2013年4月24日水曜日

『シェーン』・・・・ 褌子

    ↓下にドストエフスキー的作家と書いたが、恥ずかしいがどういうことかはうまく説明できない。人間の欲望の恐ろしい深淵、社会組織のもつ闇に向かい合った作家とでもいうことか。
  『邪宗門』読んで気重になったのでこんどはうってかわって軽い本のはなし。
 青木利元『シェーン 白馬の騎士伝説とアメリカニズム』
 青木というひとは1941年生まれの田舎育ち。大企業の社員を経験した。私などとも少し似たような経歴らしい。もっとも中国の文革騒ぎで社会主義に早々と絶望したと述懐している。わたしはまったく絶望しなかったが老舎ほどのすぐれた文学者も自殺においこんだ文革を心底憎悪している。文革や全共闘を天までもちあげた日本の新左翼文化人の罪は軽くない。
 これは余談。
 青木さんは小学上級生の頃、『シェーン』をみていらい映画館にいくのが最高の楽しみになった。わたしは札幌で『第三の男』をみて映画が好きになったが、著者は『シェーン』を三十回くらいみていると言うから、そのはまりようは尋常でない。まったく他愛ないエッセー風の楽しい本なのだがこんな一節もある。
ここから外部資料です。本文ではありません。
Definition getAllocations (t : TopologyCache) (numEndpoints : Z) : gmap string allocation + EventBuilder :=
  match cpuRatiosByZone t with
  | None => inr (disabledEvent InsufficientNodeInfo)
  | Some ratios =>
      if (size ratios <? 2)%nat then inr (disabledEvent NodesReadyInOneZoneOnly)
      else if numEndpoints <? Z.of_nat (size ratios) then
        inr (disabledEvent (endpointsAndZones InsufficientNumberOfEndpoints numEndpoints (size ratios)))
      else match alloc_loop (go_range ratios) numEndpoints numEndpoints 0 ∅ with
           | None => inr (disabledEvent
               (endpointsAndZones MinAllocationExceedsOverloadThreshold numEndpoints (size ratios)))
           | Some (minTotal, allocations) =>
               inl ((λ a, mkAlloc (al_minimum a) (al_minimum a + numEndpoints - minTotal) (al_desired a)) <$> allocations)
           end
  end.

(** ** Redistribution *)
Definition getMost (zones : gmap string float64) : string * float64 :=
  foldl (λ '(zone, num) '(z, n), if f64_lt num n then (z, n) else (zone, num)) (EmptyString, f64_zero) (go_range zones).

(** The zones that have too many and too few hints, as floats. *)
Definition surplus_step (allocated : EndpointZoneInfo) (acc : gmap string float64 * gmap string float64)
    (za : string * allocation) : gmap string float64 * gmap string float64 :=
  let '(giving, receiving) := acc in
  let '(zone, a) := za in
  let hints := f64_of_int (default 0 (allocated !! zone)) in
  let target := al_desired a in
  if f64_lt target hints then (<[zone := f64_sub hints target]> giving, receiving)
  else if f64_lt hints target then (giving, <[zone := f64_sub target hints]> receiving)
  else acc.

Fixpoint match_loop (fuel : nat) (givingDesired receivingDesired : gmap string float64)
    (givingZones receivingZones : gmap string Z) : outcome (gmap string Z * gmap string Z) :=
  match fuel with
  | O => Spin
  | S fuel =>
      let '(givingZone, numToGive) := getMost givingDesired in
      let '(receivingZone, numToReceive) := getMost receivingDesired in
      if bool_decide (givingZone = EmptyString) || bool_decide (receivingZone = EmptyString)
         || (f64_lt numToGive f64_one && f64_lt numToReceive f64_one)
         || f64_lt numToGive f64_half || f64_lt numToReceive f64_half
      then Ret (givingZones, receivingZones)
      else
        let dec m z := <[z := f64_sub (default f64_zero (m !! z)) f64_one]> m in
        let inc (m : gmap string Z) z := <[z := default 0 (m !! z) + 1]> m in
        match_loop fuel (dec givingDesired givingZone) (dec receivingDesired receivingZone)
          (inc givingZones givingZone) (inc receivingZones receivingZone)
  end.

Definition getGivingAndReceivingZones (fuel : nat) (allocations : gmap string allocation)
    (allocated : EndpointZoneInfo) : outcome (gmap string Z * gmap string Z) :=
  let '(giving, receiving) := foldl (surplus_step allocated) (∅, ∅) (go_range allocations) in
  match_loop fuel giving receiving ∅ ∅.

(** State of [redistributeHints]: zones left to give, zones left to receive,
    changes made. *)
Definition redis : Type := gmap string Z * gmap string Z * gmap string Z.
  人生は一場の夢。自分の歩んできた道を振り返ると、潰えていった友情、破廉恥な己の振る舞い、慚愧に堪えない傲慢さ、幸せであった大学入学のころ、社会貢献に夢中であった日々、とぎれとぎれだがその瞬間瞬間が浮かんでは消えていく…。
  そのあとは中略するが、弟子唯円が編んだ親鸞語録の歎異抄から次の一節を引用している。
 ―――――煩悩具足の凡夫、火宅無常の世界は、よろずのこと、みなもてそらごと、たわごと、まことあることなきに…
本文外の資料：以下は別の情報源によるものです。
(* ===== verification/PortMapping.v ===== *)
(** * Reconciling one group of slices

    [reconcileByPortMapping] of [pkg/controller/endpointslice/reconciler.go]:
    the slices that exist for one combination of ports, the endpoints that are
    desired for it, and the slices to create, update and delete.  Pointers in
    [slicesByName] are followed by name: the slice stored under a name is the
    one that is mutated.  Hashing an endpoint sorts its addresses in place, so
    the existing slices are stored with sorted addresses. *)
From stdpp Require Import prelude gmap strings list.
From S2P Require Import Prelude K8s EpUtil SliceUtils.
Open Scope Z_scope.

(** The configuration of a [Reconciler]. *)
Record ReconcilerConfig := mkRC { rc_maxEndpointsPerSlice : Z; rc_managedByName : string }.

(** The variables of the function while it runs. *)
Record pmState := mkPM {
  slicesByName : gmap string EndpointSlice;
  sliceNamesUnchanged : gset string;
  sliceNamesToUpdate : gset string;
  sliceNamesToDelete : gset string;
  desiredSet : EndpointSet;
  numRemoved : Z }.

Record pmResult := mkPMR {
  pm_toCreate : list EndpointSlice; pm_toUpdate : list EndpointSlice; pm_toDelete : list EndpointSlice;
  pm_added : Z; pm_removed : Z }.

Section reconcile.
Context `{GoRuntime} `{EpLib} `{SliceLib}.
Context (r : ReconcilerConfig) (service : Service).

(** ** Step 1 *)

(** The loop over the endpoints of an existing slice: the endpoints to keep,
    whether one of them changed, and the desired endpoints left. *)
Fixpoint keep_loop (eps : list Endpoint) (desired : EndpointSet) : list Endpoint * bool * EndpointSet :=
  match eps with
  | [] => ([], false, desired)
  | endpoint :: rest =>
      match EndpointSet_Get desired endpoint with
      | Some got =>
          let '(newEndpoints, endpointUpdated, desired') :=
            keep_loop rest (EndpointSet_Delete desired [endpoint]) in
          (got :: newEndpoints, negb (EndpointsEqualBeyondHash got endpoint) || endpointUpdated, desired')
      | None => keep_loop rest desired
      end
  end.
  こういう心境、下天のうちをくらぶれば、夢幻のごとくなり、こういう境地には私はたぶんいくつになっても到達できないのではないか。
・・・・
  1953年ジョージ・スティーヴンス監督の『シェーン』に多くのアメリカ国民が感動したという。あのころのアメリカと毎日100人もの人びとが射殺されてもニュースにもならない、年中テロに怯えている今のアメリカとはずいぶん遠く隔たってしまった。